When you reach the line that contains "Lemma has_text_lstrip (s" in the data below, start reproducing lines exactly, and stop after the line that contains "cash_setoran r == total_setoran".
═══ Information ═══
(** * Theorems *)

(** ** Builtins *)

Lemma Qgtb_true (a b : Q) : Qgtb a b = true <-> b < a.
Proof.
  unfold Qgtb. rewrite (Qgt_alt a b).
  destruct (a ?= b); split; intro H; congruence.
Qed.

Lemma Qgtb_false (a b : Q) : Qgtb a b = false <-> a <= b.
Proof.
  unfold Qgtb. rewrite (Qle_alt a b).
  destruct (a ?= b); split; intro H; congruence.
Qed.

Lemma Qltb_true (a b : Q) : Qltb a b = true <-> a < b.
Proof.
  unfold Qltb. rewrite (Qlt_alt a b).
  destruct (a ?= b); split; intro H; congruence.
Qed.

Lemma Qltb_false (a b : Q) : Qltb a b = false <-> b <= a.
Proof.
  unfold Qltb. rewrite (Qge_alt a b).
  destruct (a ?= b); split; intro H; congruence.
Qed.

Lemma Qgeb_true (a b : Q) : Qgeb a b = true <-> b <= a.
Proof.
  unfold Qgeb. rewrite negb_true_iff. apply Qltb_false.
Qed.


Lemma py_max_ge_l (a b : Q) : a <= py_max a b.
Proof.
  unfold py_max. destruct (Qgtb b a) eqn:E.
  - apply Qgtb_true in E. lra.
  - lra.
Qed.

Lemma fold_left_Qplus (xs : list Q) (a : Q) :
  fold_left Qplus xs a == a + fold_right Qplus 0 xs.
Proof.
  revert a. induction xs as [|x xs IH]; intro a; simpl.
  - lra.
  - rewrite IH. lra.
Qed.

Lemma py_sum_fold_right (xs : list Q) : py_sum xs == fold_right Qplus 0 xs.
Proof.
  unfold py_sum. rewrite fold_left_Qplus. lra.
Qed.

(** ** The builtins on small inputs *)

Example strip_inner_space : strip "  oil filter  " = "oil filter".
Proof. reflexivity. Qed.

Example strip_blank : strip "   " = "".
Proof. reflexivity. Qed.

Example time_pattern_accepts :
  time_pattern "08:00" = true /\ time_pattern "8:05" = true /\
  time_pattern "23:59" = true.
Proof. repeat split. Qed.

Example time_pattern_refuses :
  time_pattern "24:00" = false /\ time_pattern "12:60" = false /\
  time_pattern "12:3" = false /\ time_pattern "" = false.
Proof. repeat split. Qed.

Example py_max_keeps_first : py_max 0 (-3) = 0 /\ py_max 0 (7 # 2) = 7 # 2.
Proof. split; reflexivity. Qed.

Example compact_codec_text :
  json_dumps [mkItem "1" "oil" 50000] <> "[]" /\
  json_loads (json_dumps [mkItem "1" "oil" 50000])
  = Some [mkItem "1" "oil" 50000] /\
  json_loads "{oops" = None.
Proof. repeat split. discriminate. Qed.

(** ** Blank descriptions *)

Lemma has_text_cons (c : ascii) (s : string) :
  has_text (String c s) = negb (isspace c) || has_text s.
Proof. reflexivity. Qed.

Lemma has_text_lstrip (s : string) : has_text (lstrip s) = has_text s.
Proof.
  induction s as [|c s IH]; simpl.
  - reflexivity.
  - destruct (isspace c) eqn:E.
    + rewrite IH, has_text_cons, E. reflexivity.
    + reflexivity.
Qed.

Lemma truthy_rstrip (s : string) : str_truthy (rstrip s) = has_text s.
Proof.
  induction s as [|c s IH].
  - reflexivity.
  - rewrite has_text_cons, <- IH. simpl.
    destruct (rstrip s); simpl.
    + destruct (isspace c); reflexivity.
    + now rewrite orb_true_r.
Qed.

Lemma truthy_strip (s : string) : str_truthy (strip s) = has_text s.
Proof.
  unfold strip. now rewrite truthy_rstrip, has_text_lstrip.
Qed.




(** ** Totals *)


Lemma total_of_cons (it : LineItem) (l : list LineItem) :
  total_of (it :: l) ==
  (if counted it then amount it else 0) + total_of l.
Proof.
  unfold total_of. rewrite !py_sum_fold_right. simpl.
  destruct (counted it); simpl; lra.
Qed.



Lemma total_of_perm (a b : list LineItem) :
  Permutation a b -> total_of a == total_of b.
Proof.
  induction 1 as [|x l l' _ IH|x y l|l l' l'' _ IH1 _ IH2].
  - reflexivity.
  - rewrite !total_of_cons, IH. reflexivity.
  - rewrite !total_of_cons. lra.
  - now rewrite IH1.
Qed.

(** ** The engine *)


(** C5: for every input, valid or not, liters and cash portion are never
    negative; liters are [end - start] when [end >= start]; the cash portion
    is [gross - qris] when [qris <= gross] and exactly 0 when
    [qris > gross]. *)
Theorem floors_of_calculate_setoran (data : SetoranCreate) :
  let r := calculate_setoran data in
  0 <= total_liter r /\
  0 <= cash_setoran r /\
  (nomor_awal data <= nomor_akhir data ->
   total_liter r == nomor_akhir data - nomor_awal data) /\
  (qris_setoran data <= total_setoran r ->
   cash_setoran r == total_setoran r - qris_setoran data) /\
  (total_setoran r < qris_setoran data -> cash_setoran r = 0).
Proof.
  cbv zeta. unfold calculate_setoran; simpl.
  set (liter := py_max 0 (nomor_akhir data - nomor_awal data)).
  repeat split.
  - apply py_max_ge_l.
  - apply py_max_ge_l.
  - intro H. unfold liter, py_max.
    destruct (Qgtb _ 0) eqn:E; [reflexivity|].
    apply Qgtb_false in E. lra.
  - intro H. unfold py_max.
    destruct (Qgtb _ 0) eqn:E; [reflexivity|].
    apply Qgtb_false in E. lra.
  - intro H. unfold py_max.
    destruct (Qgtb _ 0) eqn:E; [|reflexivity].
    apply Qgtb_true in E. lra.
Qed.

Lemma floors_of_calculate_setoran_witness :
  total_setoran (calculate_setoran overpaid) == 100000 /\
  cash_setoran (calculate_setoran overpaid) = 0.
Proof.
  split.
  - vm_compute. reflexivity.
  - apply (floors_of_calculate_setoran overpaid). vm_compute. reflexivity.
Defined.



(** The first scenario of the specification. *)
Example scenario_totals :
  calc_eq (calculate_setoran scenario)
          (mkCalc 50 575000 375000 50000 0 325000).
Proof. vm_compute. tauto. Qed.

(** ** Payload fields *)

Lemma get_Given {A} (f : field A) (stored v : A) :
  get f stored = Given v -> overlay f stored = v /\ setattr f stored = Some v.
Proof.
  destruct f; simpl; intro H; inversion H; split; reflexivity.
Qed.

Lemma required_str_Given ok f s :
  required_str ok f = Some s -> f = Given s /\ ok s = true.
Proof.
  destruct f as [| |x]; simpl; try discriminate.
  destruct (ok x) eqn:E; [|discriminate].
  intro H; inversion H; subst. split; [reflexivity | exact E].
Qed.

Lemma required_ge0_Given f q :
  required_ge0 f = Some q -> f = Given q /\ 0 <= q.
Proof.
  destruct f as [| |x]; simpl; try discriminate.
  destruct (Qgeb x 0) eqn:E; [|discriminate].
  intro H; inversion H; subst. split; [reflexivity | now apply Qgeb_true].
Qed.

Lemma default_ge0_get f stored q :
  default_ge0 0 (get f stored) = Some q ->
  overlay f stored = q /\ setattr f stored = Some q.
Proof.
  destruct f as [| |x]; simpl; try discriminate.
  - destruct (Qgeb stored 0); [|discriminate].
    intro H; inversion H; split; reflexivity.
  - destruct (Qgeb x 0); [|discriminate].
    intro H; inversion H; split; reflexivity.
Qed.

Lemma list_field_get f stored l :
  list_field (get f stored) = Some l ->
  overlay f stored = l /\ forallb item_ok l = true.
Proof.
  destruct f as [| |x]; simpl; try discriminate.
  - destruct (forallb item_ok stored) eqn:E; simpl; [|discriminate].
    destruct (validate_items stored); [|discriminate].
    intro H; inversion H; subst. split; [reflexivity | exact E].
  - destruct (forallb item_ok x) eqn:E; simpl; [|discriminate].
    destruct (validate_items x); [|discriminate].
    intro H; inversion H; subst. split; [reflexivity | exact E].
Qed.

(** What a successful construction of [SetoranCreate] says of its
    arguments. *)
Lemma parse_SetoranCreate_Some (p : Payload) (d : SetoranCreate) :
  parse_SetoranCreate p = Some d ->
  required_str (fun s => (1 <=? String.length s)%nat) (f_employee_name p)
  = Some (employee_name d) /\
  required_str time_pattern (f_jam_masuk p) = Some (jam_masuk d) /\
  required_str time_pattern (f_jam_keluar p) = Some (jam_keluar d) /\
  required_ge0 (f_nomor_awal p) = Some (nomor_awal d) /\
  required_ge0 (f_nomor_akhir p) = Some (nomor_akhir d) /\
  nomor_awal d <= nomor_akhir d /\
  default_ge0 0 (f_qris_setoran p) = Some (qris_setoran d) /\
  list_field (f_expenses p) = Some (expenses d) /\
  list_field (f_income p) = Some (income d).
Proof.
  unfold parse_SetoranCreate.
  destruct (required_str _ (f_employee_name p)) as [n|]; [|discriminate].
  destruct (required_str _ (f_jam_masuk p)) as [m|]; [|discriminate].
  destruct (required_str _ (f_jam_keluar p)) as [k|]; [|discriminate].
  destruct (required_ge0 (f_nomor_awal p)) as [a|]; [|discriminate].
  destruct (required_ge0 (f_nomor_akhir p)) as [b|]; [|discriminate].
  unfold validate_nomor_akhir.
  destruct (Qltb b a) eqn:E; [discriminate|].
  destruct (default_ge0 0 (f_qris_setoran p)) as [q|]; [|discriminate].
  destruct (list_field (f_expenses p)) as [e|]; [|discriminate].
  destruct (list_field (f_income p)) as [i|]; [|discriminate].
  intro H; inversion H; subst; simpl.
  apply Qltb_false in E. repeat split; try reflexivity. exact E.
Qed.


(** ** Rows of the table *)

Lemma query_first_Some (setoran_id : Z) (db : Db) (r : Setoran) :
  query_first setoran_id db = Some r -> In r db /\ db_id r = setoran_id.
Proof.
  unfold query_first. intro H. apply find_some in H.
  destruct H as [Hin Hid]. split; [exact Hin | now apply Z.eqb_eq].
Qed.

Lemma query_first_replace (setoran_id : Z) (db : Db) (r r' : Setoran) :
  query_first setoran_id db = Some r -> db_id r' = setoran_id ->
  query_first setoran_id (db_replace r' db) = Some r'.
Proof.
  unfold query_first, db_replace. intros H Hid. subst setoran_id.
  induction db as [|x db IH]; simpl in *; [discriminate|].
  destruct (db_id x =? db_id r')%Z eqn:E.
  - now rewrite Z.eqb_refl.
  - rewrite E. apply IH. exact H.
Qed.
═══
◆ Solution ◆
Lemma has_text_lstrip (s : string) : has_text (lstrip s) = has_text s.
Proof.
  induction s as [|c s IH]; simpl.
  - reflexivity.
  - destruct (isspace c) eqn:E.
    + rewrite IH, has_text_cons, E. reflexivity.
    + reflexivity.
Qed.

Lemma truthy_rstrip (s : string) : str_truthy (rstrip s) = has_text s.
Proof.
  induction s as [|c s IH].
  - reflexivity.
  - rewrite has_text_cons, <- IH. simpl.
    destruct (rstrip s); simpl.
    + destruct (isspace c); reflexivity.
    + now rewrite orb_true_r.
Qed.

Lemma truthy_strip (s : string) : str_truthy (strip s) = has_text s.
Proof.
  unfold strip. now rewrite truthy_rstrip, has_text_lstrip.
Qed.




(** ** Totals *)


Lemma total_of_cons (it : LineItem) (l : list LineItem) :
  total_of (it :: l) ==
  (if counted it then amount it else 0) + total_of l.
Proof.
  unfold total_of. rewrite !py_sum_fold_right. simpl.
  destruct (counted it); simpl; lra.
Qed.



Lemma total_of_perm (a b : list LineItem) :
  Permutation a b -> total_of a == total_of b.
Proof.
  induction 1 as [|x l l' _ IH|x y l|l l' l'' _ IH1 _ IH2].
  - reflexivity.
  - rewrite !total_of_cons, IH. reflexivity.
  - rewrite !total_of_cons. lra.
  - now rewrite IH1.
Qed.

(** ** The engine *)


(** C5: for every input, valid or not, liters and cash portion are never
    negative; liters are [end - start] when [end >= start]; the cash portion
    is [gross - qris] when [qris <= gross] and exactly 0 when
    [qris > gross]. *)
Theorem floors_of_calculate_setoran (data : SetoranCreate) :
  let r := calculate_setoran data in
  0 <= total_liter r /\
  0 <= cash_setoran r /\
  (nomor_awal data <= nomor_akhir data ->
   total_liter r == nomor_akhir data - nomor_awal data) /\
  (qris_setoran data <= total_setoran r ->
   cash_setoran r == total_setoran r - qris_setoran data) /\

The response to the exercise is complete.